Medical records detail a patient's health history, including critical information such as potentially life-threatening allergies to medications. Aims declined to comment on how many of Moody's patients have tried to track down their files, but the board's charges against him say that an unspecified number have attempted to get their records.

The case has been referred to the state's Division of Administrative Law Appeals. Under state law, physicians are required to keep a patient's medical record for seven years after the last contact with the patient. After that, the physician is allowed to destroy the record and is not required to notify the patient. The law also requires the estate of a deceased physician and doctors who inherit a practice to follow these rules.

Neither state law nor the board's regulations cover the disposition of medical records when a doctor abruptly closes and abandons his practice. The Massachusetts Medical Society, the physicians' trade association, also has no policy for addressing abandoned medical records, said spokesman Richard Gulla. Moody is listed as a society member, Gulla said.

The situation also underscores the urgency of state and national initiatives to convert the countless paper files of doctors across the country to electronic health records.

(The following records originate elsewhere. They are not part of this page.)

(* ===== verification/VestingTypes.v ===== *)
(** Data of the vesting module ([src/x/vesting/types/]): the allocation of the
    initial supply, airdrops, messages and their stateless validation. *)

From stdpp Require Import base gmap strings list.
From Stdlib Require Import ZArith Lia.
From S2P Require Import Prelude Sdk SdkExt Types MakerTypes OracleTypes.

#[local] Open Scope string_scope.
#[local] Open Scope Z_scope.

Definition vesting_ModuleName : string := "vesting".

(** ** Constants ([constants.go]) *)
Definition StakingRewardVestingName : string := "staking_reward_vesting".
Definition CommunityPoolVestingName : string := "community_pool_vesting".
Definition TeamVestingName : string := "team_vesting".
Definition StakingRewardVestingTime : Z := SecondsPer4Years.
Definition CommunityPoolVestingTime : Z := SecondsPer4Years.
Definition TeamVestingTime : Z := SecondsPer4Years.
Definition ClaimVestedPeriod : Z := 10.

(** ** Parameters ([params.go]) *)
Record AllocationAmounts := mkAllocation {
  al_TotalAmount : Z;
  al_AirdropAmount : Z;
  al_VeVestingAmount : Z;
  al_StakingRewardAmount : Z;
  al_CommunityPoolAmount : Z;
  al_StrategicReserveAmount : Z;
  al_TeamVestingAmount : Z;
}.

(** [ethermint.PowerReduction] is 10^18. *)
Definition DefaultTotalAmount : Z := 10 ^ 9 * 10 ^ 18.
Definition DefaultAirdropAmountRate : Dec := NewDecWithPrec 5 2.
Definition DefaultVeVestingAmountRate : Dec := NewDecWithPrec 45 2.
Definition DefaultStakingRewardAmountRate : Dec := NewDecWithPrec 5 2.
Definition DefaultCommunityPoolAmountRate : Dec := NewDecWithPrec 5 2.
Definition DefaultStrategicReserveAmountRate : Dec := NewDecWithPrec 20 2.
Definition DefaultTeamVestingAmountRate : Dec := NewDecWithPrec 20 2.

Section Params.
Context `{Sdk}.

(** The sum of the six parts, added from the left. *)
Definition allocated (v : AllocationAmounts) : outcome Z :=
  a ← Int_Add (al_AirdropAmount v) (al_VeVestingAmount v);
  a ← Int_Add a (al_StakingRewardAmount v);
  a ← Int_Add a (al_CommunityPoolAmount v);
  a ← Int_Add a (al_StrategicReserveAmount v);
  Int_Add a (al_TeamVestingAmount v).

Definition validateAllocationAmounts (v : AllocationAmounts) : outcome unit :=
  sum ← allocated v;
  fail_if negb (al_TotalAmount v =? sum)
    with Errorf "sum of all allocation amounts must be equal to total amount" ;; Ok tt.

Definition default_part (rate : Dec) : outcome Z :=
  x ← Dec_Mul (ToDec DefaultTotalAmount) rate; Dec_TruncateInt x.

Definition vesting_DefaultParams : outcome AllocationAmounts :=
  airdrop ← default_part DefaultAirdropAmountRate;
  veVesting ← default_part DefaultVeVestingAmountRate;
  stakingReward ← default_part DefaultStakingRewardAmountRate;
  communityPool ← default_part DefaultCommunityPoolAmountRate;
  strategicReserve ← default_part DefaultStrategicReserveAmountRate;
  teamVesting ← default_part DefaultTeamVestingAmountRate;
  let v := mkAllocation DefaultTotalAmount airdrop veVesting stakingReward communityPool
             strategicReserve teamVesting in
  sum ← allocated v;
  if DefaultTotalAmount =? sum then Ok v else Panic.
End Params.

(** ** Addresses and airdrops ([genesis.go]); an empty string is an empty
    address, one that does not parse panics *)
Record AllocationAddresses := mkAddresses {
  aa_TeamVestingAddr : string; aa_StrategicReserveCustodianAddr : string }.

Record Airdrop := mkAirdrop { ad_TargetAddr : string; ad_Amount : Coin }.

Section Addresses.
Context `{Sdk}.

Definition addr_or_empty (s : string) : outcome Addr :=
  if (String.length s =? 0)%nat then Ok ""
  else match AccAddressFromBech32 s with Ok a => Ok a | _ => Panic end.

Definition GetStrategicReserveCustodianAddr (a : AllocationAddresses) : outcome Addr :=
  addr_or_empty (aa_StrategicReserveCustodianAddr a).
Definition GetTeamVestingAddr (a : AllocationAddresses) : outcome Addr :=
  addr_or_empty (aa_TeamVestingAddr a).
Definition GetTargetAddr (a : Airdrop) : outcome Addr := addr_or_empty (ad_TargetAddr a).
Definition Airdrop_Empty (a : Airdrop) : bool := (String.length (ad_TargetAddr a) =? 0)%nat.
End Addresses.

(** ** Messages ([msgs.go]) *)
Record MsgAddAirdrops := mkMsgAddAirdrops { ma_Sender : string; ma_Airdrops : list Airdrop }.
Record MsgExecuteAirdrops := mkMsgExecuteAirdrops { me_Sender : string; me_MaxCount : Z }.
Record MsgSetAllocationAddress := mkMsgSetAllocationAddress {
  ms_Sender : string; ms_TeamVestingAddr : string; ms_StrategicReserveCustodianAddr : string }.

(** [sdk.ParseCoinNormalized(coin.String())] and [Coin.Validate]. *)
Class CoinParser := {
  ParseCoinNormalized : Coin → outcome Coin;
  Coin_Validate : Coin → outcome unit;
}.

(** A coin that parses has no negative amount. *)
Class CoinParserLaws `{Sdk, CoinParser} : Prop := {
  ParseCoinNormalized_nonneg c c' : ParseCoinNormalized c = Ok c' → 0 ≤ Amount c';
}.

Section Msgs.
Context `{Sdk, CoinParser}.

Definition check_airdrop (a : Airdrop) : outcome unit :=
  _ ← check_bech32 (ad_TargetAddr a);
  _ ← Coin_Validate (ad_Amount a);
  _ ← ParseCoinNormalized (ad_Amount a);
  Ok tt.

Definition MsgAddAirdrops_ValidateBasic (m : MsgAddAirdrops) : outcome unit :=
  _ ← check_bech32 (ma_Sender m);
  for_each (fun _ a => check_airdrop a) (ma_Airdrops m) tt.

Definition MsgExecuteAirdrops_ValidateBasic (m : MsgExecuteAirdrops) : outcome unit :=
  _ ← check_bech32 (me_Sender m);
  fail_if me_MaxCount m =? 0 with ErrInvalidRequest ;; Ok tt.

Definition MsgSetAllocationAddress_ValidateBasic (m : MsgSetAllocationAddress) : outcome unit :=
  _ ← check_bech32 (ms_Sender m);
  _ ← check_bech32_opt (ms_TeamVestingAddr m);
  check_bech32_opt (ms_StrategicReserveCustodianAddr m).
End Msgs.

(** ** The store ([keys.go]) and the genesis state *)
Record VestingStore := mkVestingStore {
  vst_Params : AllocationAmounts;
  vst_Addresses : option AllocationAddresses;
  vst_AirdropTotal : option Z;
  vst_Airdrops : gmap string Airdrop;
  vst_Completed : gmap string Airdrop;
}.

Definition vesting_store0 (p : AllocationAmounts) : VestingStore := mkVestingStore p None None ∅ ∅.

Record VestingGenesisState := mkVestingGenesis {
  vg_Params : AllocationAmounts; vg_AllocationAddresses : AllocationAddresses }.

Definition vesting_GenesisState_Validate `{Sdk} (gs : VestingGenesisState) : outcome unit :=
  validateAllocationAmounts (vg_Params gs).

It is unlikely that Moody kept electronic copies of the hundreds of paper files, Aims said. The majority of physicians in private practice do not. A Harvard study last year found that just 17 percent of American doctors had switched from paper to electronic health records. A state law passed last year requires most health providers to adopt electronic records by 2015.

Moody, a graduate of the Medical University of South Carolina, has held a medical license in Massachusetts since 1981, according to state records. But he failed to renew his license when it expired in December 2007, despite notices and phone calls from regulators, according to the Board of Registration's files.

He continued to treat patients until mid-February 2008, and wrote prescriptions for patients until two days before he was evicted from his Acton office on Sept. 19, the records show. Under court order, the contents of his office were moved at that time to the Lynn storage facility.

Moody's abrupt departure mystified even the landlord who rented to him for 20 years and finally evicted him after the doctor fell behind on the rent.

"He was a good doctor," said George Keramaris, the Acton landlord. "My dad went there, and he took care of him. I like the guy."

Keramaris added: "I was always hoping that he would catch up and pay his bills."